Cruzó el Cabo de Hornos como los valientes más listos y la realidad desaforada del continente mágico la dejó turulata. Describió a sus indios como primitivos e inferiores, presenció incendios pavorosos en el Brasil, se defendió de un asaltante a puro paraguazo y supo que las hormigas de la selva amazónica son mucho más temibles que una tribu de caníbales. Cuando pasaba demasiado tiempo entre infieles, extrañaba un poco la comodidad de la cristiandad compartida, pero una vez que llegó a Rusia muerta de aquella nostalgia, los rusos la encerraron porque la creyeron espía. “¡Oh, buenas gentes árabes, turcas, persas, indias! Con qué seguridad atravesé vuestras tierras paganas e infieles y aquí, en la cristiana Rusia, cuánto he tenido que sufrir...”, escribió cuando la liberaron y volvió a casa.

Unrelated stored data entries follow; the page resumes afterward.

(** [geocode_address(self, address)] *)
Definition geocode_address (address : string) : M (option Dict) :=
  try_except
    (data <- requests_get_geocode (address ++ ", Jakarta, Indonesia")%string ;;
     st <- lift_result (opt_getitem "status" (geo_status data)) ;;
     if negb (String.eqb st "OK") then ret None
     else
       rs <- lift_result (opt_getitem "results" (geo_results data)) ;;
       match rs with
       | [] => ret None
       | _ :: _ =>
         r0 <- lift_result (list_getitem rs 0) ;;
         loc <- lift_result (opt_getitem "geometry" r0) ;;
         ret (Some {| lat := lat loc; lng := lng loc |})
       end)
    (fun e => logger_error "Geocoding error" e ;; ret None).

Definition dict_contains {V} (d : list (string * V)) (k : string) : bool :=
  existsb (fun kv => String.eqb (fst kv) k) d.

(** [d[k] = v]: replaces the value of an existing key, else adds the key
    at the end. *)
Fixpoint dict_setitem {V} (d : list (string * V)) (k : string) (v : V)
  : list (string * V) :=
  match d with
  | [] => [(k, v)]
  | (k', v') :: d' =>
    if String.eqb k' k then (k, v) :: d' else (k', v') :: dict_setitem d' k v
  end.

Definition is_upper (c : ascii) : bool :=
  let n := nat_of_ascii c in (65 <=? n)%nat && (n <=? 90)%nat.
Definition is_lower (c : ascii) : bool :=
  let n := nat_of_ascii c in (97 <=? n)%nat && (n <=? 122)%nat.
Definition to_upper (c : ascii) : ascii :=
  if is_lower c then ascii_of_nat (nat_of_ascii c - 32) else c.
Definition to_lower (c : ascii) : ascii :=
  if is_upper c then ascii_of_nat (nat_of_ascii c + 32) else c.

(** [str.title()] on ASCII text: a letter after a non-letter goes to upper
    case, a letter after a letter to lower case. *)
Fixpoint title_from (prev_cased : bool) (s : string) : string :=
  match s with
  | EmptyString => EmptyString
  | String c s' =>
    let cased := is_upper c || is_lower c in
    let c' := if cased then (if prev_cased then to_lower c else to_upper c) else c in
    String c' (title_from cased s')
  end.

Definition title (s : string) : string := title_from false s.

(** [handle_location(self, update, context)], for the shared location
    [loc]. *)
Definition handle_location (loc : Dict) : M unit :=
  write_user_data (fun ud => dict_setitem ud "user_location" loc) ;;
  reply_text (MsgLocationReceived loc).

(** [handle_text(self, update, context)], for [text = update.message.text]. *)
Definition handle_text (text : string) : M unit :=
  ud <- read_user_data ;;
  if negb (dict_contains ud "user_location") then
    reply_text MsgShareLocationFirst
  else
    destination <- geocode_address text ;;
    match destination with
    | None => reply_text MsgDestinationNotFound
    | Some dest =>
      origin <- lift_result (dict_getitem ud "user_location") ;;
      traffic_data <- get_traffic_data origin dest ;;
      match traffic_data with
      | Some td =>
        let duration_mins := duration_in_traffic td / 60 in
        let normal_mins := duration_normal td / 60 in
        '(is_unusual, unusual_msg) <-
          call_is_traffic_unusual (duration_in_traffic td) (location td) ;;
        reply_text (MsgRouteInformation text (title (severity td))
                      duration_mins normal_mins
                      (if is_unusual : bool then Some unusual_msg else None)) ;;
        call_store_traffic_data td
      | None => reply_text MsgRouteUnavailable
      end
    end.

(** [traffic_command(self, update, context)], over [roads = self.major_roads] *)
Definition traffic_command (roads : Roads) : M unit :=
  reply_text MsgCheckingTraffic ;;
  traffic_report <-
    for_each_acc roads [] (fun '(road_name, (c0, c1)) report =>
      traffic_data <- get_traffic_data c0 c1 ;;
      match traffic_data with
      | Some td =>
        call_store_traffic_data td ;;
        '(is_unusual, unusual_msg) <-
          call_is_traffic_unusual (duration_in_traffic td) (location td) ;;
        ret (report ++
             [ {| entry_road := road_name;
                  entry_severity := severity td;
                  entry_duration_mins := duration_in_traffic td / 60;
                  entry_normal_mins := duration_normal td / 60;
                  entry_unusual := if is_unusual : bool then Some unusual_msg else None |} ])
      | None => ret report
      end) ;;
  reply_text (MsgTrafficReport traffic_report).

(** [int(x)] on a float: truncation towards zero. *)
Definition py_int (x : Q) : Z :=
  if Qle_bool 0 x then Qfloor x else Qceiling x.

(** The cut-off [datetime('now', '-7 days')] of the statistics query.
    [sqlite_now] is what SQLite's own clock reads when the query runs: the
    UTC wall clock, in whole seconds.  The cut-off is the text of that clock
    seven days earlier, without a fraction; the stored timestamps are the
    texts of Python's local wall clock, with their microseconds.  Comparing
    these texts is comparing them as numbers of microseconds. *)
Definition sqlite_cutoff (sqlite_now : Z) : Z :=
  sqlite_now * 1000000 - timedelta_days 7.

(** [stats_command(self, update, context)], run when SQLite's clock reads
    [sqlite_now]. *)
Definition stats_command (sqlite_now : Z) : M unit :=
  db <- read_history ;;
  let week := filter (fun r => sqlite_cutoff sqlite_now <? timestamp (observation r)) db in
  let total := Z.of_nat (List.length week) in
  let avg := sql_avg (map (fun r => duration_in_traffic (observation r)) week) in
  let severe_count :=
    Z.of_nat (List.length
      (filter (fun r => String.eqb (severity (observation r)) "severe") week)) in
  if 0 <? total then
    let avg_mins :=
      match avg with
      | Some a => if float_truthy a then py_int (a / 60) else 0
      | None => 0
      end in
    let severe_percentage := (inject_Z severe_count / inject_Z total * 100)%Q in
    reply_text (MsgStatistics total avg_mins severe_count
                  (format_fixed_1 severe_percentage))
  else
    reply_text MsgNoStatistics.

(** [start_command(self, update, context)] *)
Definition start_command : M unit := reply_text MsgWelcome.

(** ** The system: what can happen to a running bot *)

Inductive Op : Type :=
| OpStart
| OpTraffic
| OpStats (sqlite_now : Z)
| OpLocation (loc : Dict)
| OpText (text : string)
| OpSweep.

Definition run_op (op : Op) : M unit :=
  match op with
  | OpStart => start_command
  | OpTraffic => traffic_command major_roads
  | OpStats sqlite_now => stats_command sqlite_now
  | OpLocation loc => handle_location loc
  | OpText text => handle_text text
  | OpSweep => collect_traffic_data major_roads
  end.

(** The state after a run of operations, each in the world it meets; an
    exception that leaves a handler ends that handler only.  The operations
    are taken one after the other: the thread of the sweep and the awaits
    inside a handler are not interleaved here. *)
Fixpoint run_ops (ops : list (Op * Env)) (s : BotState) : BotState :=
  match ops with
  | [] => s
  | (op, env) :: ops' => run_ops ops' (snd (run_op op env s))
  end.

Definition initial_state : BotState :=
  {| traffic_history := []; user_data := []; trace := [] |}.

(** ** Definitions used to state the properties *)

(** The cascade of comparisons of the classifier, thresholds looked up. *)
Definition band (r : Q) : string :=
  if Qle_bool r (15 # 100) then "normal"
  else if Qle_bool r (30 # 100) then "moderate"
  else if Qle_bool r (60 # 100) then "heavy"
  else "severe".

(** The query sees only the inserted columns of each row. *)
Definition qualifies (loc : string) (cutoff : Z) (o : TrafficData) : bool :=
  String.eqb (location o) loc && (cutoff <? timestamp o).

(** An Observation of the first monitored road. *)
Definition sample_observation (dit : Z) (t : Z) : TrafficData :=
  {| location := "-6.2088,106.8456--6.2297,106.8269";
     duration_in_traffic := dit;
     duration_normal := 900;
     timestamp := t;
     severity := "normal" |}.

(** The text of the unusual-traffic answer. *)
Definition unusual_message (ratio : Q) : string :=
  ("Traffic is " ++ format_percent_1 ratio ++ " higher than usual")%string.

(** A table with one Observation of 100 seconds. *)
Definition history_100 : Table :=
  record_all [] [sample_observation 100 10].

(** What the [try] block of [get_traffic_data] comes to in the world
    [env]: the parsed answer of the directions service. *)
Definition fetch_outcome (env : Env) (origin destination : Dict)
  : Result (option TrafficData) :=
  (let? data := http_json (directions_api env (coord_param origin) (coord_param destination)) in
   traffic_data_of_json origin destination (now env) data)%result.

(** What [get_traffic_data] returns in the world [env]. *)
Definition fetched (env : Env) (origin destination : Dict) : option TrafficData :=
  match fetch_outcome env origin destination with
  | Ok v => v
  | Raise _ => None
  end.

La siguiente vez que alguien encerró a la viajera, fue nada menos que La Calígula de Madagascar, como apodan los historiadores a la Reina Ranavalona. La Bloody Mary de Madagascar, como también se le llama, ordenó matanzas sistemáticas de cristianos para mantener a su país fuera de la influencia extranjera, aunque los estudiosos afirman que no sólo mató cristianos, sino que diezmó a su población a punta de guerras, trabajos forzados y un sistema de justicia delirante. Ranavalona sospechó de la viajera y la acusó de conspirar para derrocarla, y aunque logró escapar con vida, contrajo la enfermedad que la mató poco después, en Viena.

La viajera libre murió en octubre del año mil ochocientos cincuenta y ocho, a los sesenta y un años. A partir de su tercer libro, había comenzado a firmar con su nombre completo, Ida Pfeiffer. Sus crónicas se tradujeron a varios idiomas y se vendieron por montones. Fue elegida miembro de las Sociedades Geográficas de Berlín y París, la de Gran Bretaña se negó a admitirla porque era sólo una mujer.

Caminante, son tus huellas
el camino y nada más;
Caminante, no hay camino,
se hace camino al andar...

(Antonio Machado)

Notas

1 Relato de las experiencias y observaciones efectuadas en las islas Marquesas, Pomotú y Gilbert. Barcelona, Ediciones B, 1992.